Children aren't the most receptive when it comes to needles, but virtual reality is helping change that. A new study details research into the use of VR headsets in the doctor's office, specifically as a tool to distract kids from the mild pain associated with getting a shot or blood drawn. Turns out, the majority of kids stop caring about the needle when there's a headset strapped to their face.
It's important to make kids feel safe and calm in the doctor's office, of course, but a child throwing a tantrum also presents a safety risk when attempting to administer an injection. Distraction techniques with toys and flashy lights are utilized in some cases, but aren't terribly effective because the child can still see the doctor approaching.
Florida Atlantic University affiliate processor Dr. Chad Rudnick got the idea to test VR headsets after an 8-year-old patient of his used one during an immunization. The child didn't so much as flinch when given the shot, ultimately prompting a study that tested whether these devices are an effective way to distract kids during vaccinations.

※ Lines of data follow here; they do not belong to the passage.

Lemma relinks_jobqueue_add p nj : relinks (thpool_jobqueue_add p nj).
Proof. unfold thpool_jobqueue_add. auto 30 with relinks. Qed.

Lemma relinks_jobqueue_removelast p : relinks (thpool_jobqueue_removelast p).
Proof. unfold thpool_jobqueue_removelast. auto 30 with relinks. Qed.

Lemma payloads_cons h l js fa fas :
  payloads h (l :: js) (fa :: fas) ↔ payload_of h l = Some fa ∧ payloads h js fas.
Proof.
  unfold payloads. rewrite !fmap_cons. split.
  - intros [= -> ->]. done.
  - intros [-> ->]. done.
Qed.

Lemma payloads_length h js fas : payloads h js fas → length js = length fas.
Proof.
  unfold payloads. intros H. apply (f_equal length) in H. by rewrite !length_fmap in H.
Qed.

Lemma payloads_snoc h js t fas fa :
  payloads h (js ++ [t]) (fas ++ [fa]) ↔ payloads h js fas ∧ payload_of h t = Some fa.
Proof.
  unfold payloads. rewrite !fmap_app. simpl. split.
  - intros H. apply app_inj_2 in H as [-> [= ->]]; done.
  - intros [-> ->]. done.
Qed.

Lemma payloads_snoc_inv h js t fas :
  payloads h (js ++ [t]) fas →
  ∃ fas' fa, fas = fas' ++ [fa] ∧ payloads h js fas' ∧ payload_of h t = Some fa.
Proof.
  intros H. pose proof (payloads_length _ _ _ H) as Hlen.
  rewrite length_app in Hlen. simpl in Hlen.
  destruct (snoc_cases fas) as [->|(fas' & fa & ->)]; [simpl in Hlen; lia|].
  exists fas', fa. split; [done|]. by apply payloads_snoc.
Qed.

Lemma payloads_ext h h' js fas :
  payloads h js fas →
  (∀ l fa, l ∈ js → payload_of h l = Some fa → payload_of h' l = Some fa) →
  payloads h' js fas.
Proof.
  revert fas. induction js as [|l js IH]; intros [|fa fas] H Hext; try done.
  apply payloads_cons in H as [Hl Hrest]. apply payloads_cons. split.
  - apply Hext; [by left|done].
  - apply IH; [done|]. intros l' fa' Hin. apply Hext. by right.
Qed.

(** ** The shape of the queue depends on the queue and its jobs only *)

Lemma queue_rep_agree w w' tp js p p' :
  queue_rep w tp js →
  heap w !! tp = Some (BPool p) → heap w' !! tp = Some (BPool p') →
  jobqueue p' = jobqueue p →
  (∀ l, l ≠ tp → is_Some (heap w !! l) → l ∈ js ∨ ¬ is_job (heap w) l →
        heap w' !! l = heap w !! l) →
  queue_rep w' tp js.
Proof.
  intros (p0 & jq & q & Hp0 & Hjq & Hq & Hhd & Htl & Hn & Hmax & Hnd & Hlk) Hp Hp' Hjq' Hag.
  rewrite Hp in Hp0. injection Hp0 as <-.
  assert (jq ≠ tp) by congruence.
  exists p', jq, q. split_and!; try done; [congruence| |].
  - rewrite Hag; [done|done|eauto|]. right. intros [j Hj]. congruence.
  - intros i l Hl. destruct (Hlk i l Hl) as (j & Hj & Hrest). exists j. split; [|done].
    rewrite Hag; [done|congruence|eauto|]. left. by eapply list_elem_of_lookup_2.
Qed.

Lemma tl_no_false (e : list bool) : false ∉ e → false ∉ List.tl e.
Proof. destruct e as [|b e]; [done|]. simpl. intros H Hin. apply H. by right. Qed.

Lemma no_false_head (e : list bool) : false ∉ e → e !! 0%nat ≠ Some false.
Proof. destruct e as [|b e]; [done|]. simpl. intros H [= ->]. apply H. by left. Qed.

(** ** Semaphores *)

Lemma sem_wait_ret w tp p s :
  heap w !! tp = Some (BPool p) → semwait_env w !! 0%nat ≠ Some false →
  0 < sem_get s p →
  sem_wait (Some tp) s w =
    Ret 0 (with_heap (insert tp (BPool (sem_set s (sem_get s p - 1) p)))
            (with_semwait_env (List.tl (semwait_env w)) w)).
Proof.
  intros Hp He Hpos. unfold sem_wait, gets, modify, load_pool, load, store, mbind, M_bind, mret, M_ret.
  destruct (semwait_env w) as [|[] e] eqn:E; try done; simpl; rewrite Hp;
    destruct (Z.ltb_spec 0 (sem_get s p)); try lia; simpl; by rewrite Hp.
Qed.

Lemma sem_wait_block w tp p s :
  heap w !! tp = Some (BPool p) → semwait_env w !! 0%nat ≠ Some false →
  sem_get s p ≤ 0 →
  sem_wait (Some tp) s w = Block.
Proof.
  intros Hp He Hpos. unfold sem_wait, gets, modify, load_pool, load, store, mbind, M_bind, mret, M_ret.
  destruct (semwait_env w) as [|[] e] eqn:E; try done; simpl; rewrite Hp;
    destruct (Z.ltb_spec 0 (sem_get s p)); try lia; done.
Qed.

Lemma sem_wait_fail w tp_p s :
  semwait_env w !! 0%nat = Some false →
  sem_wait tp_p s w = Ret (-1) (with_semwait_env (List.tl (semwait_env w)) w).
Proof.
  intros He. unfold sem_wait, gets, modify, mbind, M_bind, mret, M_ret.
  destruct (semwait_env w) as [|[] e] eqn:E; done.
Qed.

Lemma sem_post_ret w tp p s :
  heap w !! tp = Some (BPool p) → sem_get s p < SEM_VALUE_MAX →
  sem_post (Some tp) s w =
    Ret 0 (with_heap (insert tp (BPool (sem_set s (sem_get s p + 1) p))) w).
Proof.
  intros Hp Hlt. unfold sem_post, load_pool, load, store, mbind, M_bind, mret, M_ret.
  rewrite Hp. destruct (Z.ltb_spec (sem_get s p) SEM_VALUE_MAX); [|lia]. by rewrite Hp.
Qed.

Lemma bind_ext {A B} (m : M A) (k1 k2 : A → M B) w :
  (∀ a w1, k1 a w1 = k2 a w1) → (m ≫= k1) w = (m ≫= k2) w.
Proof. intros H. unfold mbind, M_bind. destruct (m w); auto. Qed.

Lemma thread_steps_add n m tp_p s w :
  thread_steps (n + m) tp_p s w = (s' ← thread_steps n tp_p s; thread_steps m tp_p s') w.
Proof.
  revert s w. induction n as [|n IH]; intros s w.
  - done.
  - change (S n + m)%nat with (S (n + m)). rewrite !thread_steps_S, bind_assoc.
    apply bind_ext. intros s1 w1. apply IH.
Qed.

Lemma bind_mret {A B} (a : A) (k : A → M B) w : (mret a ≫= k) w = k a w.
Proof. reflexivity. Qed.

Lemma bind_gets {A B} (f : world → A) (k : A → M B) w : (gets f ≫= k) w = k (f w) w.
Proof. reflexivity. Qed.
Lemma leave_normal_fdtab c fd m :
  Z.land (conn_flags m c) ERROR_INIT_SESS <> ERROR_INIT_SESS ->
  fdtab (final (leave c fd m))
  = fdtab (events_removed fd (established c (notified c m))).
Proof.
  intros Hnot. rewrite (leave_normal c fd m Hnot). cbv zeta.
  unfold final at 1. cbn [fst snd]. apply conn_cond_update_polling_frame.
Qed.

(** The established edge.  On the path of lines 103-115 the handler
    returns with CONNECTED set exactly when the bit was already set after
    the upstream notification or none of WAIT_L4_CONN, WAIT_L6_CONN,
    CONNECTED was: the reconciler that runs afterwards does not undo it. *)
Theorem leave_marks_established c fd m :
  single_bit CO_FL_CONNECTED = true ->
  is_uint32 CO_FL_CONNECTED ->
  Z.land CO_FL_CONNECTED CURR_MASK = 0 ->
  Z.land (conn_flags m c) ERROR_INIT_SESS <> ERROR_INIT_SESS ->
  connected c (final (leave c fd m))
  = connected c (notified c m)
    || negb (flag_set (conn_flags (notified c m) c) ESTABLISHED_MASK).
Proof.
  intros Hbit Hrange Hcurr Hnot.
  rewrite (leave_normal c fd m Hnot). cbv zeta. unfold final at 1.
  cbn [fst snd].
  rewrite (conn_cond_update_polling_connected c Hrange Hcurr).
  unfold events_removed. rewrite set_fd_ev_connected.
  unfold established.
  destruct (flag_set (conn_flags (notified c m) c) ESTABLISHED_MASK);
    cbn [negb]; [now rewrite orb_false_r|].
  rewrite set_conn_flags_connected, Nat.eqb_refl, orb_true_r.
  apply raise_sets. unfold single_bit in Hbit.
  apply andb_true_iff in Hbit. destruct Hbit as [Hpos _].
  now apply Z.ltb_lt.
Qed.
Section Invariant.
Context {World : Type}.
Variable backend : string -> list string -> World -> TaskRunner.Outcome * World.

Lemma step_wf (o : TaskRunner.Op) (s : TaskRunner.State) (w : World) :
  Lifecycle.wf s -> Lifecycle.wf (fst (snd (TaskRunner.step backend o (s, w)))).
Proof.
  intros Hwf. destruct o; cbn [TaskRunner.step].
  - destruct (submitTask_spec s taskId clock agentRole description commands)
      as (sb' & Hpol & ->). cbn [fst snd].
    eapply wf_update; [exact Hwf | exact Hpol | reflexivity |].
    constructor; cbn.
    + reflexivity.
    + destruct (existsb (Lifecycle.cmdBlocked _) commands); [split; discriminate|].
      destruct (_ || _); split; discriminate.
    + destruct (existsb (Lifecycle.cmdBlocked _) commands); [tauto|].
      destruct (_ || _); split; discriminate.
    + reflexivity.
    + auto.
    + destruct (existsb (Lifecycle.cmdBlocked _) commands); [discriminate|].
      destruct (_ || _); discriminate.
    + intros _. split; [reflexivity | lia].
    + reflexivity.
  - unfold TaskRunner.approveTask.
    destruct (TaskRunner.mapGet (TaskRunner.tasks s) taskId) as [task|] eqn:Hget;
      [|exact Hwf].
    destruct (TaskRunner.status task) eqn:Hst; try exact Hwf. cbn [negb fst snd TaskRunner.Status_eqb].
    destruct (runCallback_tasks
                (TaskRunner.setTasks s
                   (TaskRunner.mapSet (TaskRunner.tasks s) taskId
                      (TaskRunner.withStatus task TaskRunner.approved))) taskId true)
      as (Ht & Hsb & _).
    eapply wf_update; [exact Hwf | rewrite Hsb; apply samePolicy_refl | exact Ht |].
    destruct (Hwf taskId task Hget) as [H1 H2 H3 H4 H5 H6 H7 H8].
    constructor; cbn.
    + exact H1.
    + split; discriminate.
    + split; [discriminate|]. intros E. apply H3 in E. congruence.
    + exact H4.
    + intros _. apply H5. now left.
    + discriminate.
    + discriminate.
    + exact H8.
  - unfold TaskRunner.rejectTask.
    destruct (TaskRunner.mapGet (TaskRunner.tasks s) taskId) as [task|] eqn:Hget;
      [|exact Hwf].
    destruct (TaskRunner.status task) eqn:Hst; try exact Hwf. cbn [negb fst snd TaskRunner.Status_eqb].
    destruct (runCallback_tasks
                (TaskRunner.setTasks s
                   (TaskRunner.mapSet (TaskRunner.tasks s) taskId
                      (TaskRunner.withStatus task TaskRunner.failed))) taskId false)
      as (Ht & Hsb & _).
    eapply wf_update; [exact Hwf | rewrite Hsb; apply samePolicy_refl | exact Ht |].
    destruct (Hwf taskId task Hget) as [H1 H2 H3 H4 H5 H6 H7 H8].
    destruct (H5 (or_introl Hst)) as [Hres Hdone].
    constructor; cbn.
    + exact H1.
    + split; discriminate.
    + split; [discriminate|]. intros E. apply H3 in E. congruence.
    + exact H4.
    + intros [E|[E|E]]; discriminate.
    + discriminate.
    + intros _. rewrite Hres. split; [exact Hdone | simpl; lia].
    + exact H8.
  - destruct (TaskRunner.mapGet (TaskRunner.tasks s) taskId) as [task|] eqn:Hget.
    2:{ unfold TaskRunner.executeTask. rewrite Hget. exact Hwf. }
    destruct (TaskRunner.Status_eqb (TaskRunner.status task) TaskRunner.approved) eqn:Eb.
    2:{ unfold TaskRunner.executeTask. rewrite Hget, Eb. exact Hwf. }
    assert (Hst : TaskRunner.status task = TaskRunner.approved)
      by (destruct (TaskRunner.status task); try discriminate Eb; reflexivity).
    destruct (executeTask_approved backend clock s w taskId task Hget Hst)
      as (t' & w' & reports & -> & Hid & Hcmds & Hbc & Hres & Hlen & Hstatus).
    cbn [fst snd].
    eapply wf_update; [exact Hwf | apply samePolicy_refl | reflexivity |].
    destruct (Hwf taskId task Hget) as [H1 H2 H3 H4 H5 H6 H7 H8].
    destruct (H5 (or_intror (or_introl Hst))) as [Hres0 Hdone0].
    rewrite Hres0 in Hres. simpl in Hres.
    assert (Hnb : existsb (Lifecycle.cmdBlocked (TaskRunner.sandbox s))
                    (TaskRunner.commands task) <> true).
    { intros E. apply H3 in E. congruence. }
    constructor.
    + congruence.
    + destruct Hstatus as [(E & _)|(E & _)]; rewrite E; split; discriminate.
    + rewrite Hcmds. destruct Hstatus as [(E & _)|(E & _)]; rewrite E;
        (split; [discriminate | intros E'; contradiction]).
    + now rewrite Hbc, Hcmds.
    + destruct Hstatus as [(E & _)|(E & _)]; rewrite E; intros [E'|[E'|E']]; discriminate.
    + destruct Hstatus as [(E & Hc & Hl & Hs)|(E & _)]; rewrite E; [|discriminate].
      intros _. rewrite Hc, Hres, resultsFrom_length, resultsFrom_success, Hcmds.
      split; [discriminate | auto].
    + destruct Hstatus as [(E & _)|(E & Hc)]; rewrite E; [discriminate|].
      intros _. rewrite Hc, Hres, resultsFrom_length, Hcmds. auto.
    + rewrite Hres, resultsFrom_indices, resultsFrom_length. reflexivity.
  - pose proof (waitForApproval_tasks s taskId timeoutMs) as Ht.
    assert (Hsb : TaskRunner.sandbox (snd (TaskRunner.waitForApproval s taskId timeoutMs))
                  = TaskRunner.sandbox s).
    { unfold TaskRunner.waitForApproval.
      destruct (TaskRunner.mapGet _ _) as [task|]; [|reflexivity].
      destruct (TaskRunner.Status_eqb _ TaskRunner.approved); [reflexivity|].
      destruct (negb _); reflexivity. }
    destruct (TaskRunner.waitForApproval s taskId timeoutMs) as [r s']. cbn [fst snd] in *.
    apply (wf_same s); assumption.
  - apply (wf_same s); [exact Hwf | | apply timeoutFires_tasks].
    cbn. unfold TaskRunner.timeoutFires. destruct (_ !! p) as [[i ms]|]; reflexivity.
  - exact Hwf.
  - exact Hwf.
  - exact Hwf.
Qed.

Rudnick and colleagues tested the method on participants aged 6 to 17; each was given a VR headset and the option of a virtual helicopter ride, roller coaster ride, or hot-air ballon ride. Once wearing the headset, each participant received an injection and was then quizzed about their pain and fear levels.
In total, a little over 94-percent of the participants experienced less of both issues and said they'd want to use a VR headset during future injections. This follows past studies that looked at using VR headsets in hospitals as a way to reduce pain medication usage by distracting the patient.